In order to reduce the risk of spreading covid-19, the Annual General Meeting (the “AGM”) of Precise Biometrics today on May 14, 2021, was held by postal voting, in accordance with temporary legislation. At the AGM, Torbjörn Clementz, Torgny Hellström, Mats Lindoff, Åsa Schwarz and Synnöve Trygg were re-elected as Board members. In addition, the following main resolutions were passed.
ELECTION OF BOARD MEMBERS, CHAIRMAN OF THE BOARD AND AUDITOR
In accordance with the Nomination Committee´s proposal, the AGM resolved to re-elect Torbjörn Clementz, Torgny Hellström, Mats Lindoff, Åsa Schwarz and Synnöve Trygg as Board members. Torgny Hellström was re-elected as Chairman of the Board.
The accounting firm EY was re-elected as auditor of the company for a mandate period of one year, with the authorized public accountant Martin Henriksson as auditor in charge.
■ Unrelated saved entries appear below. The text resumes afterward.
Lemma step_steps w e s o s' :
  sys_ok s → sys_step (WorkerSteps w e) s = Some (o, s') → outcome_ok (WorkerSteps w e) s s' o ∧ sys_ok s'.
Proof.
  intros Hs. cbn. destruct (workers s !! w) as [l|] eqn:Hw; [|done]. cbn.
  destruct (alive l) eqn:Ha; [|done]. intros H.
  assert (with_down (down l) l = l) as El by by destruct l.
  assert (e = ThreadEnds → enabled e l.(proc) = true → ∃ d, l.(proc).(_workerThread) = Computing d) as Hth.
  { intros ->. cbn. destruct (_workerThread _); naive_solver. }
  assert (∀ m, e ≠ WorkerSocket m) as Hm by (by intros m ->).
  assert (enabled e l.(proc) = true ∧ Some (step_worker_process hardware_concurrency random w l e s) = Some (o, s'))
    as [Hen H'] by (destruct e; [by destruct (Hm m)|..]; destruct (enabled _ _); done). clear H.
  assert (e = ThreadEnds ∨ e ≠ ThreadEnds) as [->|Hne] by (destruct e; auto).
  { destruct (Hth eq_refl Hen) as [d Hd]. destruct (returns_dec l.(proc) d) as [Hr|Hr].
    2: { destruct (computation_ends hardware_concurrency random d l.(proc) Hd Hr) as [f Ef].
         injection H' as H'. unfold step_worker_process in H'. rewrite Ef in H'. injection H' as <- <-.
         assert (worker_ends (WorkerSteps w ThreadEnds) s (set_workers (<[w := dead_link (length l.(up)) l]> s.(workers)) s)) as He.
         { exists w, l, d. split_and!; try done. intros [r Er]. by destruct (Hr r). }
         split; [right; left; by exists f|]. destruct (worker_ends_dies _ _ _ He) as (v & kept & Ed).
         by apply (step_dies _ _ _ _ _ Hs Ed). }
    destruct (step_process w l ThreadEnds (down l) s) as (s1 & E & Hs1); try done.
    - intros _. by eapply returns_computes.
    - destruct (so_links _ Hs w l Hw) as (js & n & rs & Hok).
      by destruct (wk_alive _ _ _ _ _ _ _ _ _ Hok Ha) as (_ & _ & Hdn & _).
    - injection H' as H'. rewrite El, H' in E. injection E as -> ->. split; [by left|done]. }
  destruct (step_process w l e (down l) s) as (s1 & E & Hs1); try done.
  - split; [done|]. destruct e; try done. by destruct (Hm m).
  - destruct (so_links _ Hs w l Hw) as (js & n & rs & Hok).
    by destruct (wk_alive _ _ _ _ _ _ _ _ _ Hok Ha) as (_ & _ & Hdn & _).
  - destruct e; try done. by destruct (Hm m).
  - injection H' as H'. rewrite El, H' in E. injection E as -> ->. split; [by left|done].
Qed.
In accordance with the Nomination Committee’s proposal, the AGM resolved on fees entailing that the Chairman of the Board shall receive SEK 545,000, that each of the other four members of the Board shall receive SEK 190,000 and that remuneration for committee work shall amount to SEK 45,000 (SEK 35,000) for members of the Audit Committee, SEK 90,000 (SEK 70,000) for the Chairman of the Audit Committee and SEK 25,000 for members and Chairman of the Remuneration Committee.
It was resolved that no dividends should be paid for the financial year of 2020.
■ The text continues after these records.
(* ===== verification/Deployment.v ===== *)
(** * The solver in the running system

    The solver's thread makes its plan while the system runs: what it reads of
    the statistics are the statistics of the controller at that moment
    ([running_environment]). The islands it starts then are islands of the
    system: their jobs are computed by workers, cycle after cycle, and the
    individual the solver returns is the best of what the islands hold at the
    end. *)
From S2P Require Import Prelude Doubles DoubleOrder WorkerInfo Messages Sockets Settings Pagmo.
From S2P Require Import PopulationTools WorkerLogic Worker WorkPlan Solver Controller ControllerSpec Grants.
From S2P Require Import Uuid Island System SystemSpec SystemTheorems.

(** ** What handlers do to the statistics *)

Section Statistics.
Context {PG : Pagmo} {R : Type} {LS : LibraryStore R}.
Context {AW : Archive (work_container algorithm population)}
        {AQ : Archive get_dll_request} {AD : Archive dll_binary_container}
        {AS : Archive (gmap string (work_stats * gmap string work_stats))}.

Abbreviation controller := (distributed_controller R).

(** Only operations of the repository change it, returning or throwing. *)
Definition repo_steps {A} (m : M controller A) : Prop :=
  ∀ c o c', m c = (o, c') → ∃ ops, worker_repo c' = repo_run ops (worker_repo c).

Lemma repo_run_app ops1 ops2 r : repo_run (ops1 ++ ops2) r = repo_run ops2 (repo_run ops1 r).
Proof. unfold repo_run. by rewrite foldl_app. Qed.

Lemma repo_steps_bind {A B} (m : M controller A) (k : A → M controller B) :
  repo_steps m → (∀ a, repo_steps (k a)) → repo_steps (m ≫= k).
Proof.
  intros Hm Hk c o c'. rewrite bind_run. destruct (m c) as [[a|e|f] c1] eqn:E; intros H.
  - destruct (Hm _ _ _ E) as [ops1 E1], (Hk a _ _ _ H) as [ops2 E2].
    exists (ops1 ++ ops2). by rewrite repo_run_app, <- E1.
  - injection H as _ <-. by eapply Hm.
  - injection H as _ <-. by eapply Hm.
Qed.

Lemma repo_steps_same {A} (m : M controller A) :
  (∀ c o c', m c = (o, c') → worker_repo c' = worker_repo c) → repo_steps m.
Proof. intros Hm c o c' H. exists []. by eapply Hm. Qed.

Lemma repo_steps_ret {A} (a : A) : repo_steps (mret a).
Proof. apply repo_steps_same. by intros c o c' [= _ <-]. Qed.

Lemma repo_steps_get : repo_steps get_state.
Proof. apply repo_steps_same. by intros c o c' [= _ <-]. Qed.

Lemma repo_steps_lift {A} (x : outcome A) : repo_steps (lift x).
Proof. apply repo_steps_same. by intros c o c' [= _ <-]. Qed.

Lemma repo_steps_throw {A} e : repo_steps (throw e : M controller A).
Proof. apply repo_steps_same. by intros c o c' [= _ <-]. Qed.

Lemma repo_steps_crash {A} f : repo_steps (crash f : M controller A).
Proof. apply repo_steps_same. by intros c o c' [= _ <-]. Qed.

Lemma repo_steps_modify f : (∀ c, worker_repo (f c) = worker_repo c) → repo_steps (modify f).
Proof. intros Hf. apply repo_steps_same. intros c o c' [= _ <-]. apply Hf. Qed.

Lemma repo_steps_registry {A} (m : M R A) : repo_steps (registry_call m).
Proof.
  apply repo_steps_same. intros c o c'. unfold registry_call, zoom. destruct (m _). by intros [= _ <-].
Qed.

(** A call through the settings: it saves first, and may fail there. *)
Lemma repo_steps_call op : repo_steps (repo_call (repo_exec op)).
Proof.
  intros c o c'. unfold repo_call, zoom, settings_call. rewrite bind_run. cbn [get_state].
  destruct (_ctl_settings c) as [s d] eqn:Es. cbn [fst snd]. rewrite bind_run.
  assert (worker_repo c = s.(_settings).(workerInfo)) as Hr by (unfold worker_repo; by rewrite Es).
  destruct (_autoSave s); unfold _save_to_file.
  1: destruct (writable d); [|cbn; intros [= _ <-]; exists []; by rewrite Hr].
  all: unfold zoom; cbn; destruct (repo_exec op (workerInfo (_settings s))) as [o2 r] eqn:Er; intros [= _ <-]; exists [op];
    rewrite Hr; unfold worker_repo, repo_run; cbn; by rewrite Er.
Qed.

Create HintDb steps discriminated.
Hint Resolve repo_steps_ret repo_steps_get repo_steps_lift repo_steps_throw repo_steps_crash repo_steps_registry : steps.

Ltac repo_steps :=
  repeat first
    [ solve [auto with steps]
    | eapply (repo_steps_call (Joined _)) | eapply (repo_steps_call (Left _))
    | eapply (repo_steps_call (Started _ _)) | eapply (repo_steps_call (WorkerInfo.Finished _ _ _ _))
    | apply repo_steps_bind; [|intros ?]
    | apply repo_steps_modify; done
    | case_decide
    | case_match ].

Lemma allocate_worker_steps now p island data : repo_steps (_allocate_worker_to_island now p island data).
Proof. unfold _allocate_worker_to_island. repo_steps. Qed.

Lemma allocate_island_steps now p island data : repo_steps (_allocate_island_work now p island data).
Proof.
  unfold _allocate_island_work. apply repo_steps_bind; [repo_steps|intros c].
  case_decide; [repo_steps|apply allocate_worker_steps].
Qed.

Lemma add_free_steps now p w : repo_steps (_add_free_worker now p w).
Proof.
  unfold _add_free_worker, _pop_waiting_island. apply repo_steps_bind; [repo_steps|intros _].
  apply repo_steps_bind; [repo_steps|intros c]. case_decide; [repo_steps|].
  apply repo_steps_bind; [repo_steps|intros [i d]]. apply allocate_worker_steps.
Qed.

Lemma handle_event_steps e : repo_steps (handle_event (AQ := AQ) (AD := AD) e).
Proof.
  destruct e as [now p [[w t] b]|now p [[i t] b]]; cbn [handle_event].
  - destruct t; cbn [_handle_Workers_Socket_Msg]; try apply repo_steps_ret.
    + unfold handle_worker_join. apply repo_steps_bind; [repo_steps|intros c]. case_decide; [repo_steps|].
      apply repo_steps_bind; [repo_steps|intros _]. apply add_free_steps.
    + unfold handle_worker_leave. do 3 (apply repo_steps_bind; [repo_steps|intros ?]).
      case_match; [|repo_steps]. apply repo_steps_bind; [repo_steps|intros _]. apply allocate_island_steps.
    + unfold handle_work_results. do 3 (apply repo_steps_bind; [repo_steps|intros ?]).
      case_match; [|repo_steps]. do 2 (apply repo_steps_bind; [repo_steps|intros _]). apply add_free_steps.
    + unfold handle_get_dll. repo_steps.
  - destruct t; cbn [_handle_Islands_Socket_Msg]; try apply repo_steps_ret. apply allocate_island_steps.
Qed.
End Statistics.

(** ** Populations that go through a worker *)

Section Answers.
Context {PG : Pagmo} {PS : PagmoSort} {SS : StdSort} {PE : PagmoEvolve}.
Context {PL : PagmoLaws} {PSL : PagmoSortLaws} {PEL : PagmoEvolveLaws}.
Context {AW : Archive (work_container algorithm population)}
        {AWL : ArchiveLaws (work_container algorithm population)}.
Context (hardware_concurrency random : Z).

Lemma set_x_ret i x p p' :
  set_x i x p = Ret p' → length (get_x p') = length (get_x p) ∧ get_problem p' = get_problem p.
Proof.
  intros E. destruct (decide (i < length (get_x p))%nat) as [Hi|Hi].
  2: { destruct (set_x_out_of_range i x p) as [m E']; [lia|congruence]. }
  destruct (compatible (get_problem p) x) eqn:Hc.
  2: { destruct (set_x_incompatible i x p Hi Hc) as [m E']. congruence. }
  destruct (set_x_in_range i x p Hi Hc) as (q & E' & Hx & _ & Hp & _).
  rewrite E in E'. injection E' as <-. by rewrite Hx, length_insert.
Qed.

Lemma fill_population_ret i idxs all p p' :
  fill_population i idxs all p = Ret p' → length (get_x p') = length (get_x p) ∧ get_problem p' = get_problem p.
Proof.
  revert i p. induction idxs as [|idx idxs IH]; intros i p; [by intros [= <-]|]. cbn [fill_population].
  destruct (index all idx) as [x|e|f]; [|done..]. cbn [mbind outcome_bind].
  destruct (set_x i x p) as [q|e|f] eqn:E; [|done..]. cbn [mbind outcome_bind].
  intros [-> ->]%IH. by eapply set_x_ret.
Qed.

(** Enough candidates: as many are selected as asked for. *)
Lemma indexes_length prob fits N idx :
  get_best_N_individuals_indexes prob fits N = Ret idx → (N ≤ length fits)%nat → length idx = N.
Proof.
  unfold get_best_N_individuals_indexes. intros E HN. destruct (1 <? get_nobj prob).
  - destruct (sort_population_mo fits) as [s|e|f] eqn:Es; [|done..]. injection E as <-.
    apply sort_mo_permutation, permutation_length in Es. rewrite length_take. lia.
  - unfold select_best_N_so in E. assert (∀ s, length (resize N s) = N) as Hr.
    { intros s. unfold resize. rewrite length_app, length_take, length_replicate. lia. }
    destruct (get_nc prob =? 0).
    + destruct (_ || _); [|done]. injection E as <-. apply Hr.
    + destruct (sort_population_con _ _ _); [|done..]. injection E as <-. apply Hr.
Qed.

Lemma new_population_ret prob xs fits N seed r p :
  select_best_N_into_new_population prob xs fits N seed r = Ret p → (N ≤ length fits)%nat →
  population_size p = Z.of_nat N ∧ get_problem p = prob.
Proof.
  unfold select_best_N_into_new_population. intros E HN.
  destruct (get_best_N_individuals_indexes prob fits N) as [idx|e|f] eqn:Ei; [|done..].
  apply indexes_length in Ei; [|done]. unfold mbind, outcome_bind, build_new_population in E.
  apply fill_population_ret in E as [Hl Hp]. unfold population_size. rewrite Hl, Hp.
  rewrite population_new_problem. split; [|done].
  pose proof (population_new_size prob (Z.of_nat (length idx)) (default r seed)) as Hs.
  unfold population_size in Hs. rewrite Hs by lia. by rewrite Ei.
Qed.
The AGM resolved to approved the Board’s remuneration report.
GUIDELINES FOR REMUNERATION TO SENIOR MANAGEMENT
The AGM resolved not to adopt the Board’s proposal for adjusted guidelines for remuneration to senior management.
AUTHORIZATION FOR THE BOARD TO RESOLVE UPON NEW ISSUES OF SHARES AND/OR CONVERTIBLES
In accordance with the proposal of the Board, the AGM resolved to authorize the Board to resolve, on one or several occasions before the next AGM, on an issue of shares and/or convertible bonds. Such issue may entail a deviation from the shareholders’ preferential right to subscribe for new shares and/or convertible bonds and also entail that payment of the new shares and/or convertible bonds may be made in cash or by consideration in kind or by right of set-off. The number of shares and/or convertible bonds to be issued by virtue of the authorization shall not exceed 10 percent of the registered share capital (as per the date of the resolution on the issue of new shares and/or convertible bonds). The purpose of the authorization and the reason for the deviation from the shareholders’ preferential right is to enable the company, by way of issues of new shares/convertible bonds for payment in cash, in kind or through set-off, to strengthen the company’s capital base in connection with company acquisitions or strategic capital or other investments, and to obtain capital contributions from new owners that are considered strategically important from an operational, financial, structural or other perspective.
AMENDMENT OF THE ARTICLES OF ASSOCIATION
In accordance with the proposal of the Board, the AGM resolved on a new § 12 in the Articles of Association in order to enable the Board of Directors to decide on collection of powers of attorney and postal voting at future general meetings.